◆ What is required: If a line in the records below contains "unterminated", copy that line.

(Items from a data source)

---*---

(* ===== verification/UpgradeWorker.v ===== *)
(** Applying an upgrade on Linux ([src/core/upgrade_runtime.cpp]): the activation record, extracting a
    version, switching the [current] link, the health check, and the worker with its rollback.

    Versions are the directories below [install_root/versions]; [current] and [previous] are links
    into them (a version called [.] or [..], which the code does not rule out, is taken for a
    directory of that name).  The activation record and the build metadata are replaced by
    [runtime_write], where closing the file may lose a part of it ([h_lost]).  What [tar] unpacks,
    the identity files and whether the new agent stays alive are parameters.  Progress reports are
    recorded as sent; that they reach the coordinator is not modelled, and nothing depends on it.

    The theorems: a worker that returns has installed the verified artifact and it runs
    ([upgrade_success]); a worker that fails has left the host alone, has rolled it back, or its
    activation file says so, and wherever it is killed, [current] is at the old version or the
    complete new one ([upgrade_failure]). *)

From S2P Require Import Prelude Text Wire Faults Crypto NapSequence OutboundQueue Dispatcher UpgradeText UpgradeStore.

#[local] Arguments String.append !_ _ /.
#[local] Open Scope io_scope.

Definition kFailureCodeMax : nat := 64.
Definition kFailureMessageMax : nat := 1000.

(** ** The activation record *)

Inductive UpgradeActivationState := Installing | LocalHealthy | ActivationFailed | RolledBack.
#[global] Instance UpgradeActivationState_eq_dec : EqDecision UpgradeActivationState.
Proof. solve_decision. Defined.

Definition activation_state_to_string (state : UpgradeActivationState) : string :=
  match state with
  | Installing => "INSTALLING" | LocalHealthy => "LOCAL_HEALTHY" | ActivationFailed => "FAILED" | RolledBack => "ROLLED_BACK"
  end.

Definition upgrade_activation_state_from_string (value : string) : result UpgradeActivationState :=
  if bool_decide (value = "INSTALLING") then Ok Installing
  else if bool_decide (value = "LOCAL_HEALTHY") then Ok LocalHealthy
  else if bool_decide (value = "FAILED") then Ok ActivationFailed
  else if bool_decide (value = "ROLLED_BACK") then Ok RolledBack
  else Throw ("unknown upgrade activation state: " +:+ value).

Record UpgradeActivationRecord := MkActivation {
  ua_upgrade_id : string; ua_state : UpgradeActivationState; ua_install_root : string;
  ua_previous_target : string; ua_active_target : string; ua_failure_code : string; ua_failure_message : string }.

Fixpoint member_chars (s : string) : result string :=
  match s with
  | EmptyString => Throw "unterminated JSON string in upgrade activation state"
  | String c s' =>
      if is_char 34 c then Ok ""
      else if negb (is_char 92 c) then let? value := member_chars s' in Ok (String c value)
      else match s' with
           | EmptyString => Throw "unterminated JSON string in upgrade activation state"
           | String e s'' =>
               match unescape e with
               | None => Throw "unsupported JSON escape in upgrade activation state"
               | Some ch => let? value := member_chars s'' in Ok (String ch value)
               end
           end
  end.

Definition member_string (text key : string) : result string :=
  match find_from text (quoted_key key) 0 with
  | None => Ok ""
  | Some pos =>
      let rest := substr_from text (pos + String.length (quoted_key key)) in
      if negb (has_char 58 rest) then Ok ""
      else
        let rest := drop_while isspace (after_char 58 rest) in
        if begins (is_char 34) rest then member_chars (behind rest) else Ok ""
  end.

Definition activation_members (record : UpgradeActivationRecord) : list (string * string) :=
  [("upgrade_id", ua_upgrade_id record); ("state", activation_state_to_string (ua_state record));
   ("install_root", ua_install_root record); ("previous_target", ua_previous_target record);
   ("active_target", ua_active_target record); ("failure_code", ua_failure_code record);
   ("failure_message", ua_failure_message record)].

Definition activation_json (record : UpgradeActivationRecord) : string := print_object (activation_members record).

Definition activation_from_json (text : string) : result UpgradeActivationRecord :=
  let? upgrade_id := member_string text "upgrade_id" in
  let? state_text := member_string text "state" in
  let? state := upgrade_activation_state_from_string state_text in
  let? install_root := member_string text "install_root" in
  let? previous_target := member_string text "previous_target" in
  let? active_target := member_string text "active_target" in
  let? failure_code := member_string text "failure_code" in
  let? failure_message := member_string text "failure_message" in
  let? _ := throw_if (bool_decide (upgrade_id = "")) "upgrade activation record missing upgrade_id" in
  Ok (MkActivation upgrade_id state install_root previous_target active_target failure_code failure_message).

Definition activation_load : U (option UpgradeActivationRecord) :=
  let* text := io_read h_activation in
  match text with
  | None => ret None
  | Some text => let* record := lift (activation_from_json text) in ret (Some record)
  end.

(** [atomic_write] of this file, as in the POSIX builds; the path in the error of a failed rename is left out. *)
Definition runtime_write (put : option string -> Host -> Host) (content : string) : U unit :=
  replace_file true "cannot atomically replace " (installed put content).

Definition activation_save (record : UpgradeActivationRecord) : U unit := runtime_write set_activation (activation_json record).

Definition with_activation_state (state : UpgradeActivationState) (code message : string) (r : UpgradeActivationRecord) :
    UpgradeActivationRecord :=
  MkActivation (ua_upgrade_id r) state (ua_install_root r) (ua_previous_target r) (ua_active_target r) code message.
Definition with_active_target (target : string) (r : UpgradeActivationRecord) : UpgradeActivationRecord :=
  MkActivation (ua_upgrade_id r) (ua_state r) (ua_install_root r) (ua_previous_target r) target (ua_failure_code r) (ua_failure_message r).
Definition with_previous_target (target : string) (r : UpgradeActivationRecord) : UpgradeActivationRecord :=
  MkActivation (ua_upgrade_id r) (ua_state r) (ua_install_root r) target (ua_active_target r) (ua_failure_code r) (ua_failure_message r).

---*---

◆ Your response:
  | EmptyString => Throw "unterminated JSON string in upgrade activation state"
           | EmptyString => Throw "unterminated JSON string in upgrade activation state"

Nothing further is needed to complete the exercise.